**Working data:**
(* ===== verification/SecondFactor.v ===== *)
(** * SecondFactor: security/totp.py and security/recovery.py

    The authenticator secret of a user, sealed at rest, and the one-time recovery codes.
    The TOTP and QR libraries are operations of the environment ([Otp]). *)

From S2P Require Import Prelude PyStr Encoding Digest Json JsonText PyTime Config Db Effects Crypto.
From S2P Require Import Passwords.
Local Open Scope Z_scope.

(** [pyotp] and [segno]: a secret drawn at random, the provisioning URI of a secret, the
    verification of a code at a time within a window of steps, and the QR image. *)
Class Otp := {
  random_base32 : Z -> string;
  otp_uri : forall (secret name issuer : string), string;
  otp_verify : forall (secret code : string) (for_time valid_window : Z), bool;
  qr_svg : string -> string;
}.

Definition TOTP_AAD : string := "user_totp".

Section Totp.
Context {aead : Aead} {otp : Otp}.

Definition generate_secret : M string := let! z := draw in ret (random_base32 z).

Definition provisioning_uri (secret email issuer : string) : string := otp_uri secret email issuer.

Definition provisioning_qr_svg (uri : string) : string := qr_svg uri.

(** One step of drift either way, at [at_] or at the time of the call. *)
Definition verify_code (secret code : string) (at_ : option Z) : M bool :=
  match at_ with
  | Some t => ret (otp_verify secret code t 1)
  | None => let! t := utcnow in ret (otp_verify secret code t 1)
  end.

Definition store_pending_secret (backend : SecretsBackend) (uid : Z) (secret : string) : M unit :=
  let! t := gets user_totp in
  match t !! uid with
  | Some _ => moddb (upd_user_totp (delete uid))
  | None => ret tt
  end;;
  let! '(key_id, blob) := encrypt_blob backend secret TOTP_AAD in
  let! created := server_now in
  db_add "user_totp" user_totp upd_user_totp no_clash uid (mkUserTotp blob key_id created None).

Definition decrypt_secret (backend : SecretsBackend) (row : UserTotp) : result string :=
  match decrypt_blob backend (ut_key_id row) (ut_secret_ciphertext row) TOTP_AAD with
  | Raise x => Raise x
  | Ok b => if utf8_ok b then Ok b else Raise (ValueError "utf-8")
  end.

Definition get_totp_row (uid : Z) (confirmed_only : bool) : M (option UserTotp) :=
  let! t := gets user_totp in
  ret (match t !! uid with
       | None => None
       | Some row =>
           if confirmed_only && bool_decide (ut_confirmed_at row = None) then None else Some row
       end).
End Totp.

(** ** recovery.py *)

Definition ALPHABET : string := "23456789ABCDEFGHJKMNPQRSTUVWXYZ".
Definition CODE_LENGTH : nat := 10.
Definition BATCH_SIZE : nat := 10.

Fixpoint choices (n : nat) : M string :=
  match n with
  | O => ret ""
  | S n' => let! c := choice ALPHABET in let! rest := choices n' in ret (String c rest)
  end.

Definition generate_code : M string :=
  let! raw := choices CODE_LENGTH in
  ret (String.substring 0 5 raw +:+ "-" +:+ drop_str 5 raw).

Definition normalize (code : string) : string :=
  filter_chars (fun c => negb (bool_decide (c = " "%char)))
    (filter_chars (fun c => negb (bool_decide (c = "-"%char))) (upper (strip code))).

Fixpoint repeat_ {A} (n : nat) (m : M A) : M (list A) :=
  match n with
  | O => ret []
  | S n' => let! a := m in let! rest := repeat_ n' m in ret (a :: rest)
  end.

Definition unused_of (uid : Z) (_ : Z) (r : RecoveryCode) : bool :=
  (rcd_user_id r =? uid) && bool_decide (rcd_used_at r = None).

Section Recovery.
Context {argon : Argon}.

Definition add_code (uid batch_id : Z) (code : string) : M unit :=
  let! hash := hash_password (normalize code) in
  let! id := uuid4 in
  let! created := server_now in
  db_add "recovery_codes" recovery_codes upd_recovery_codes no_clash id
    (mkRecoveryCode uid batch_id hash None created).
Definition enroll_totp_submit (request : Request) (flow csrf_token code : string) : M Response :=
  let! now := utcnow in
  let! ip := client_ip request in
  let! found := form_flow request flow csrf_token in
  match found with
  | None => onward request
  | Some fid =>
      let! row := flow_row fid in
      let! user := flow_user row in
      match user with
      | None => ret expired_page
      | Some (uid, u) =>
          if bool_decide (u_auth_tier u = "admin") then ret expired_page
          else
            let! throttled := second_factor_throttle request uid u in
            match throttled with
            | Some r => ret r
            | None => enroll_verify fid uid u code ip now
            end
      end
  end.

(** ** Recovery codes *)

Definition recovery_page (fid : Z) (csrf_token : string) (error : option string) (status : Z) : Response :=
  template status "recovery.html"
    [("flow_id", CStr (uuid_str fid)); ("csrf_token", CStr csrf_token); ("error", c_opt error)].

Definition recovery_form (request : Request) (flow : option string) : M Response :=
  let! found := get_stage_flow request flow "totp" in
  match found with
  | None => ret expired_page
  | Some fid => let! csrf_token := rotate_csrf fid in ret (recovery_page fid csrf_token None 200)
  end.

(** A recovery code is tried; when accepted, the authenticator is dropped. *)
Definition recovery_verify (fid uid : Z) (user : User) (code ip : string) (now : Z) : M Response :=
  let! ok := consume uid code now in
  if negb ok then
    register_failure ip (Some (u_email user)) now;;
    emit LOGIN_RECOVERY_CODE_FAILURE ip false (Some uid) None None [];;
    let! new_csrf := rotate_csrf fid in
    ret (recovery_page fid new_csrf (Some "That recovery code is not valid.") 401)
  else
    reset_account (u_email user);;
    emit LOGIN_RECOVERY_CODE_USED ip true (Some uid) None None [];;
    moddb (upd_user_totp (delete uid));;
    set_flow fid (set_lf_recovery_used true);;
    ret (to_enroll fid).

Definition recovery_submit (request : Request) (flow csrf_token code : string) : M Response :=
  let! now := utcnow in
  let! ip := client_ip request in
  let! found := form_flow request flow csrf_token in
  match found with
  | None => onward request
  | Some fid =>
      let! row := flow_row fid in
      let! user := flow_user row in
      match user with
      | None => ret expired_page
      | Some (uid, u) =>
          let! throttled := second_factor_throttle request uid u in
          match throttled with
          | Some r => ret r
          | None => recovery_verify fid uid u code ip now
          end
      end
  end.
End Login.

**Exercise description:**
Set out, exactly as written, the lines from the line with "Definition recovery_verify (fid" to the last line of the records, inclusive, and only those lines.

**Solution for this task:**
Definition recovery_verify (fid uid : Z) (user : User) (code ip : string) (now : Z) : M Response :=
  let! ok := consume uid code now in
  if negb ok then
    register_failure ip (Some (u_email user)) now;;
    emit LOGIN_RECOVERY_CODE_FAILURE ip false (Some uid) None None [];;
    let! new_csrf := rotate_csrf fid in
    ret (recovery_page fid new_csrf (Some "That recovery code is not valid.") 401)
  else
    reset_account (u_email user);;
    emit LOGIN_RECOVERY_CODE_USED ip true (Some uid) None None [];;
    moddb (upd_user_totp (delete uid));;
    set_flow fid (set_lf_recovery_used true);;
    ret (to_enroll fid).

Definition recovery_submit (request : Request) (flow csrf_token code : string) : M Response :=
  let! now := utcnow in
  let! ip := client_ip request in
  let! found := form_flow request flow csrf_token in
  match found with
  | None => onward request
  | Some fid =>
      let! row := flow_row fid in
      let! user := flow_user row in
      match user with
      | None => ret expired_page
      | Some (uid, u) =>
          let! throttled := second_factor_throttle request uid u in
          match throttled with
          | Some r => ret r
          | None => recovery_verify fid uid u code ip now
          end
      end
  end.
End Login.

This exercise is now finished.